Aurelien Vedet described it as a “technical vintage,” whilst Romain Taupenot of Domaine Taupenot-Merme “welcomed a healthy harvest, with rain at the right time and optimal ripeness.” Both producers excelled in key appellations such as Morey-St-Denis and Nuits-St-George.

Gevrey-Chambertin emerged as a key village of the vintage, with Nicolas Potel from Domaine Roche de Bellene and Jean-Luc Burguet of Domaine Alain Burguet providing us with optimal precision in some of their 1er Cru and Grand Cru vineyards. The quality and focus of the fruit – in particular, the precision and the charm of their 1er Cru Lavaux St Jacques – is simply exemplary. Nicolas has moved to 80% of his ageing in large oak contenant, from 600 to 1200 litres, limiting impact of maturation in favour of fruit purity.

Clement Boillot at Domaine Ghislaine Barthod in Chambolle-Musigny has produced some of the most pretty and lifted wines of the vintage, offering delicacy, chiselled freshness and harmony.

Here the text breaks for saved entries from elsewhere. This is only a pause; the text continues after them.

(* ===== verification/Frames.v ===== *)
(** * What an operation can change

    [within R m]: every run of [m], also one that fails, relates the state
    before to the state after by the preorder [R].  Steps of a computation are
    framed by their parts, so that the frame of an operation follows from those
    of the bucket operations it calls: the transaction manager writes to the
    four transaction tables only, the chain of blocks to the two block buckets
    only. *)

From Stdlib Require Import Strings.Byte ZifyNat.
From stdpp Require Import base strings numbers gmap sorting list.
From S2P Require Import Prelude Float64 Platform Concrete Utils Merkle Structures Codecs Signing.
From S2P Require Import Database ChainIndex Tables Blockchain Branches BlockchainLookup.
From S2P Require Import BlockchainUpdate TxIndex Pending Unspent TxManager Consensus.

Definition within {S A} (R : relation S) (m : st S A) : Prop := ∀ s, R s (m s).2.

Create HintDb frame.

Section Rules.
Context {S : Type} (R : relation S) `{!PreOrder R}.

Lemma within_mret {A} (a : A) : within R (mret a).
Proof. intros s. reflexivity. Qed.
Lemma within_ask {A} (g : S → outcome A) : within R (ask g).
Proof. intros s. reflexivity. Qed.
Lemma within_lift {A} (m : outcome A) : within R (lift m).
Proof. intros s. reflexivity. Qed.
Lemma within_fail {A} e : within R (fail (A := A) e).
Proof. intros s. reflexivity. Qed.
Lemma within_stay {A} (r : outcome A) : within R (λ s, (r, s)).
Proof. intros s. reflexivity. Qed.

Lemma within_bind {A B} (m : st S A) (f : A → st S B) :
  within R m → (∀ a, within R (f a)) → within R (m ≫= f).
Proof.
  intros Hm Hf s. specialize (Hm s). unfold mbind, st_bind.
  destruct (m s) as [[a|e|p|] s']; try done. etrans; [exact Hm|apply Hf].
Qed.

Lemma within_drop_err {A} (m : st S A) : within R m → within R (drop_err m).
Proof. intros Hm s. specialize (Hm s). unfold drop_err. by destruct (m s) as [[a|e|p|] s']. Qed.

Lemma within_wrap_err {A} what (m : st S A) : within R m → within R (Pending.wrap_err what m).
Proof. intros Hm s. specialize (Hm s). unfold wrap_err. by destruct (m s) as [[a|e|p|] s']. Qed.

Lemma within_sfor {A B} (l : list A) (body : B → A → st S B) acc :
  (∀ b a, within R (body b a)) → within R (sfor l body acc).
Proof.
  intros Hb. revert acc. induction l as [|a l IH]; intros acc; simpl; [apply within_mret|].
  apply within_bind; auto.
Qed.

Lemma within_weaken {A} (R' : relation S) (m : st S A) :
  (∀ s s', R' s s' → R s s') → within R' m → within R m.
Proof. intros Hr Hm s. apply Hr, Hm. Qed.
End Rules.

#[export] Hint Resolve within_mret within_ask within_lift within_fail within_stay within_drop_err
  within_wrap_err : frame.

(** [frame]: case analysis on what the computation branches on, and the rules. *)
Ltac frame_step :=
  lazymatch goal with
  | |- within _ (_ ≫= _) => apply within_bind; [typeclasses eauto| |intros]
  | |- within _ (sfor _ _ _) => apply within_sfor; [typeclasses eauto|intros]
  | |- within _ (drop_err _) => apply within_drop_err
  | |- within _ (Pending.wrap_err _ _) => apply within_wrap_err
  | |- within _ (if ?b then _ else _) => destruct b
  | |- within _ (match ?x with _ => _ end) => destruct x
  | |- _ => progress intros
  end.
Ltac frame := repeat first [solve [eauto with frame typeclass_instances] | frame_step].

(** ** Files *)

Section Files.
Context `{Bolt}.

#[export] Instance only_preorder names : PreOrder (only names).
Proof. split; [intros f; apply only_refl|intros f1 f2 f3; apply only_trans]. Qed.

Lemma within_in_bucket names name (op : bucket → outcome bucket) :
  name ∈ names → within (only names) (in_bucket name op).
Proof.
  intros Hn f. unfold in_bucket. destruct (f !! name) as [b|] eqn:E; [|apply only_refl].
  destruct (op b) as [b'|e|p|]; try apply only_refl. simpl. split.
  - apply dom_insert_lookup_L. eauto.
  - intros name' k Hn'. unfold bget. by rewrite lookup_insert_ne by set_solver.
Qed.

Lemma within_Update {A} names (fn : st boltfile A) : within (only names) fn → within (only names) (Update fn).
Proof. intros Hf f. specialize (Hf f). unfold Update. by destruct (fn f) as [[a|e|p|] f']. Qed.

Lemma within_Put names name k v : name ∈ names → within (only names) (Put name k v).
Proof. intros. by apply within_in_bucket. Qed.
Lemma within_update_put names name k v : name ∈ names → within (only names) (update_put name k v).
Proof. intros. apply within_Update. frame. by apply within_in_bucket. Qed.
Lemma within_update_delete names name k : name ∈ names → within (only names) (update_delete name k).
Proof. intros. apply within_Update. frame. by apply within_in_bucket. Qed.
End Files.

#[export] Hint Resolve within_update_put within_update_delete within_Put within_Update : frame.
#[export] Hint Extern 1 (_ ∈ _) => set_solver : frame.
#[export] Hint Extern 1 (_ ⊆ _) => set_solver : frame.

(** ** Databases *)

Section Databases.
Context `{Bolt}.

(** The blockchain files differ in the buckets [names] only. *)
Definition bc_only (names : list string) (db db' : DB) : Prop :=
  option_Forall2 (only names) (bcFile db) (bcFile db').

#[export] Instance bc_only_preorder names : PreOrder (bc_only names).
Proof.
  unfold bc_only. split.
  - intros db. destruct (bcFile db); constructor. reflexivity.
  - intros db1 db2 db3 H12 H23. destruct H12; inversion H23; subst; constructor. by etrans.
Qed.

Lemma within_on_bc {A} names (op : st boltfile A) :
  within (only names) op → within (bc_only names) (on_bc op).
Proof.
  intros Hop db. unfold on_bc, bc_only. destruct (bcFile db) as [f|] eqn:E; simpl; [|rewrite E; constructor].
  specialize (Hop f). destruct (op f) as [r f']. simpl in *. by constructor.
Qed.

Lemma bc_only_weaken names names' db db' :
  names ⊆ names' → bc_only names db db' → bc_only names' db db'.
Proof. unfold bc_only. intros Hn Hb. destruct Hb; constructor. by eapply only_weaken. Qed.

Lemma bc_only_file names db db' f :
  bc_only names db db' → bcFile db = Some f → ∃ f', bcFile db' = Some f' ∧ only names f f'.
Proof. unfold bc_only. intros Hb E. rewrite E in Hb. inversion Hb; subst. eauto. Qed.
End Databases.

#[export] Hint Resolve within_on_bc : frame.

(** ** The transaction tables *)

Section TransactionTables.
Context `{Crypto} `{Bolt} `{GoSort} `{GoRange} `{!Gob Transaction} `{!Gob Block}.
Context `{!Gob (list TXOutputIndependent)}.
Context `{!Gob (list bytes)} `{!Gob (list TransactionsIndexSpentOutputs)}.
Implicit Types (block : Block) (tx : Transaction).

(** The pool. *)
Lemma within_pend_Add names tx :
  unapprovedTransactionsBucket ∈ names → within (bc_only names) (pend_Add tx).
Proof. intros. unfold pend_Add, UnapprovedTransactionsDB.PutTransaction. frame. Qed.
#[local] Hint Resolve within_pend_Add : frame.

Lemma within_pend_Delete names txid :
  unapprovedTransactionsBucket ∈ names → within (bc_only names) (pend_Delete txid).
Proof. intros. unfold pend_Delete, UnapprovedTransactionsDB.DeleteTransaction. frame. Qed.
#[local] Hint Resolve within_pend_Delete : frame.

Lemma within_AddFromCanceled names txs :
  unapprovedTransactionsBucket ∈ names → within (bc_only names) (AddFromCanceled txs).
Proof. unfold AddFromCanceled. frame. Qed.
#[local] Hint Resolve within_AddFromCanceled : frame.

Lemma within_DeleteFromBlock names block :
  unapprovedTransactionsBucket ∈ names → within (bc_only names) (DeleteFromBlock block).
Proof. unfold DeleteFromBlock. frame. Qed.
#[local] Hint Resolve within_DeleteFromBlock : frame.

(** The index. *)
Lemma within_ti_BlockAdded names block :
  index_buckets ⊆ names → within (bc_only names) (ti_BlockAdded block).
Proof.
  unfold index_buckets. intros. unfold ti_BlockAdded. frame. apply within_on_bc.
  unfold add_tx, add_link, add_spent, TranactionsDB.PutTXToBlockLink, TranactionsDB.PutTXSpentOutputs.
  frame.
Qed.
#[local] Hint Resolve within_ti_BlockAdded : frame.

Lemma within_ti_BlockRemoved names block :
  index_buckets ⊆ names → within (bc_only names) (ti_BlockRemoved block).
Proof.
  unfold index_buckets. intros. unfold ti_BlockRemoved. frame. apply within_on_bc.
  unfold remove_tx, remove_link, remove_spent, TranactionsDB.PutTXToBlockLink,
    TranactionsDB.PutTXSpentOutputs, TranactionsDB.DeleteTXToBlockLink, TranactionsDB.DeleteTXSpentData.
  frame.
Qed.
#[local] Hint Resolve within_ti_BlockRemoved : frame.

(** The set of unspent outputs. *)
Lemma within_UpdateOnBlockAdd names block :
  unspentTransactionsBucket ∈ names → within (bc_only names) (UpdateOnBlockAdd block).
Proof.
  intros. unfold UpdateOnBlockAdd. frame. apply within_on_bc.
  unfold add_outputs, spend_input, UnspentOutputsDB.PutDataForTransaction,
    UnspentOutputsDB.DeleteDataForTransaction.
  frame.
Qed.
#[local] Hint Resolve within_UpdateOnBlockAdd : frame.

Lemma within_restore_inputs names fuel prevHash base vins :
  unspentTransactionsBucket ∈ names → within (bc_only names) (restore_inputs fuel prevHash base vins).
Proof.
  intros Hn. induction vins as [|vin vins IH]; simpl; [apply within_mret; typeclasses eauto|].
  unfold restore_input, UnspentOutputsDB.PutDataForTransaction, UnspentOutputsDB.DeleteDataForTransaction.
  frame.
Qed.
#[local] Hint Resolve within_restore_inputs : frame.

Lemma within_UpdateOnBlockCancel names fuel block :
  unspentTransactionsBucket ∈ names → within (bc_only names) (UpdateOnBlockCancel fuel block).
Proof.
  intros. unfold UpdateOnBlockCancel, cancel_tx, UnspentOutputsDB.DeleteDataForTransaction. frame.
Qed.
#[local] Hint Resolve within_UpdateOnBlockCancel : frame.

(** The manager. *)
Lemma within_ReceivedNewTransaction names tx :
  unapprovedTransactionsBucket ∈ names → within (bc_only names) (ReceivedNewTransaction tx).
Proof. unfold ReceivedNewTransaction. frame. Qed.
#[local] Hint Resolve within_ReceivedNewTransaction : frame.

Lemma within_ReceivedNewTransactionData names data sigs :
  unapprovedTransactionsBucket ∈ names → within (bc_only names) (ReceivedNewTransactionData data sigs).
Proof. unfold ReceivedNewTransactionData. frame. Qed.
#[local] Hint Resolve within_ReceivedNewTransactionData : frame.

Lemma within_CreateTransaction names PubKey privKey to amount now seeds :
  unapprovedTransactionsBucket ∈ names →
  within (bc_only names) (CreateTransaction PubKey privKey to amount now seeds).
Proof. unfold CreateTransaction. frame. Qed.
#[local] Hint Resolve within_CreateTransaction : frame.

Lemma within_CancelTransaction names txid :
  unapprovedTransactionsBucket ∈ names → within (bc_only names) (CancelTransaction txid).
Proof.
  intros Hn db. pose proof (within_pend_Delete names txid Hn db) as Hd. unfold CancelTransaction.
  destruct (pend_Delete txid db) as [[[]|e|p|] db']; done.
Qed.
#[local] Hint Resolve within_CancelTransaction : frame.

Lemma within_choose names fuel number :
  unapprovedTransactionsBucket ∈ names →
  within (bc_only names) (GetUnapprovedTransactionsForNewBlock fuel number).
Proof.
  intros Hn. unfold GetUnapprovedTransactionsForNewBlock. frame.
  intros db. unfold choose_tx.
  assert (∀ A (r : A), within (bc_only names) (_ ← drop_err (CancelTransaction (tx_ID a0)); mret r)) as Hc
    by frame.
  destruct (VerifyTransaction fuel a0 b [] db) as [[]|e|p|]; try apply Hc; simpl; reflexivity.
Qed.
#[local] Hint Resolve within_choose : frame.

Lemma tx_buckets_parts :
  index_buckets ⊆ tx_buckets ∧ unapprovedTransactionsBucket ∈ tx_buckets ∧
  unspentTransactionsBucket ∈ tx_buckets.
Proof. unfold index_buckets, tx_buckets. set_solver. Qed.

Lemma within_tm_BlockAdded block ontop : within (bc_only tx_buckets) (tm_BlockAdded block ontop).
Proof.
  destruct tx_buckets_parts as (? & ? & ?). unfold tm_BlockAdded. frame.
Qed.
#[local] Hint Resolve within_tm_BlockAdded : frame.

Lemma within_tm_BlockRemoved fuel block : within (bc_only tx_buckets) (tm_BlockRemoved fuel block).
Proof.
  destruct tx_buckets_parts as (? & ? & ?). unfold tm_BlockRemoved. frame.
Qed.
#[local] Hint Resolve within_tm_BlockRemoved : frame.

Lemma within_BlockAddedToPrimaryChain block :
  within (bc_only tx_buckets) (BlockAddedToPrimaryChain block).
Proof.
  destruct tx_buckets_parts as (? & ? & ?). unfold BlockAddedToPrimaryChain. frame.
Qed.
#[local] Hint Resolve within_BlockAddedToPrimaryChain : frame.

Lemma within_BlockRemovedFromPrimaryChain fuel block :
  within (bc_only tx_buckets) (BlockRemovedFromPrimaryChain fuel block).
Proof.
  destruct tx_buckets_parts as (? & ? & ?). unfold BlockRemovedFromPrimaryChain. frame.
Qed.
#[local] Hint Resolve within_BlockRemovedFromPrimaryChain : frame.
End TransactionTables.

#[export] Hint Resolve within_pend_Add within_pend_Delete within_AddFromCanceled
  within_DeleteFromBlock within_ti_BlockAdded within_ti_BlockRemoved within_UpdateOnBlockAdd
  within_restore_inputs within_UpdateOnBlockCancel within_ReceivedNewTransaction
  within_ReceivedNewTransactionData within_CreateTransaction within_CancelTransaction
  within_choose within_tm_BlockAdded within_tm_BlockRemoved within_BlockAddedToPrimaryChain
  within_BlockRemovedFromPrimaryChain : frame.

(** ** The chain of blocks *)

Section Chain.
Context `{Bolt} `{!Gob Block}.

Definition chain_buckets : list string := [blocksBucket; blockChainBucket].

Lemma within_AddToChain hash prev : within (only chain_buckets) (BlockchainDB.AddToChain hash prev).
Proof. unfold BlockchainDB.AddToChain, chain_buckets. frame. apply within_Update. frame. Qed.
#[local] Hint Resolve within_AddToChain : frame.

Lemma within_RemoveFromChain hash : within (only chain_buckets) (BlockchainDB.RemoveFromChain hash).
Proof.
  unfold BlockchainDB.RemoveFromChain, chain_buckets. frame. apply within_Update. frame.
  unfold Delete. apply within_in_bucket. set_solver.
Qed.
#[local] Hint Resolve within_RemoveFromChain : frame.

Lemma within_remove_down fuel rem merge : within (only chain_buckets) (remove_down fuel rem merge).
Proof.
  revert rem.
  induction fuel as [|fuel IH]; intros rem; simpl; frame.
Qed.
#[local] Hint Resolve within_remove_down : frame.

Lemma within_add_up blocks merge : within (only chain_buckets) (add_up blocks merge).
Proof. unfold add_up. frame. Qed.
#[local] Hint Resolve within_add_up : frame.

Lemma within_AddBlock fuel block : within (bc_only chain_buckets) (AddBlock fuel block).
Proof.
  unfold AddBlock, AddBlock_store, AddBlock_top, UpdateChainOnNewBranch,
    BlockchainDB.PutBlock, BlockchainDB.SaveTopHash.
  assert (blocksBucket ∈ chain_buckets) by set_solver. frame.
Qed.
#[local] Hint Resolve within_AddBlock : frame.

(** The invariant of the chain does not depend on the other buckets. *)
Lemma chain_state_only n f f' top bs names :
  chain_state n f top bs → only names f f' → blocksBucket ∉ names → blockChainBucket ∉ names →
  chain_state n f' top bs.
Proof.
  intros Hs [Hd Hr] Hb Hc.
  assert (∀ h bs', npath n f h bs' → npath n f' h bs') as Hkeep.
  { intros h bs' [Hp Hh]. split; [|done]. eapply path_transport; [done|]. intros b _. by apply Hr. }
  split; [apply Hs| | |by apply Hkeep, Hs| | |].
  - rewrite Hd. apply Hs.
  - rewrite Hr by done. apply Hs.
  - pose proof (cs_chain _ _ _ _ Hs) as Hi. split; try apply Hi.
    + rewrite Hd. apply Hi.
    + intros i h Hl. rewrite Hr by done. by apply (ic_record _ _ _ Hi).
    + intros k Hk. rewrite Hr by done. by apply (ic_absent _ _ _ Hi).
  - rewrite Hr by done. apply Hs.
  - intros h data. rewrite Hr by done. intros Hg H1 H2.
    destruct (cs_rooted _ _ _ _ Hs h data Hg H1 H2) as (bs' & Hp & Hl). eauto.
Qed.
End Chain.

#[export] Hint Resolve within_AddToChain within_RemoveFromChain within_remove_down
  within_add_up within_AddBlock : frame.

He shortened the maturation to 13 months in oak, thanks to the wines being open and accessible since the early summer. Christophe Roumier has done the same, who noted the lower level of alcohol in wines which reveal an extra dimension of elegance.

Across appellations, the reds were pretty and open, even at the Grand Cru level. Early bottling will likely be important for some producers, whilst the cooler temperatures at the end of November will see many wines close down over the winter.

The wines of Chablis

In Chablis, the absence of frost, coupled with a timely June rainfall, set the stage for a straightforward growing season. Heatwaves punctuated the summer, but multiple rainfalls mitigated their impact. Didier Seguier at William Fevre commented: “the wines now are very pleasant, this is a vintage of precision with real identity of our different terroirs. A vintage to drink, but a vintage to age too, the sign of a great millesime!” The resulting wines, ripe with yellow fruit and stone fruit, retained a focus on acidity and showcased the unique identity of the contrasting Chablis terroirs.

In conclusion

Our diverse and enticing array of wines, carefully curated by the team at Armit, is a testament to the unparalleled quality and complexity that Burgundy has to offer – from regional to Grand Cru appellations. With climate change, the quality of Burgundy’s wines have never been so high, from regional Bourgogne appellations to Grand Cru.

Whilst some domains may be subject to strict allocation, price stabilisation and an increased accessibility of some Crus are to be anticipated. The 2022 vintage beckons exploration with confidence – a stellar collection marked by refreshing approachability, underlying structure, and a solidity that promises years of pleasure.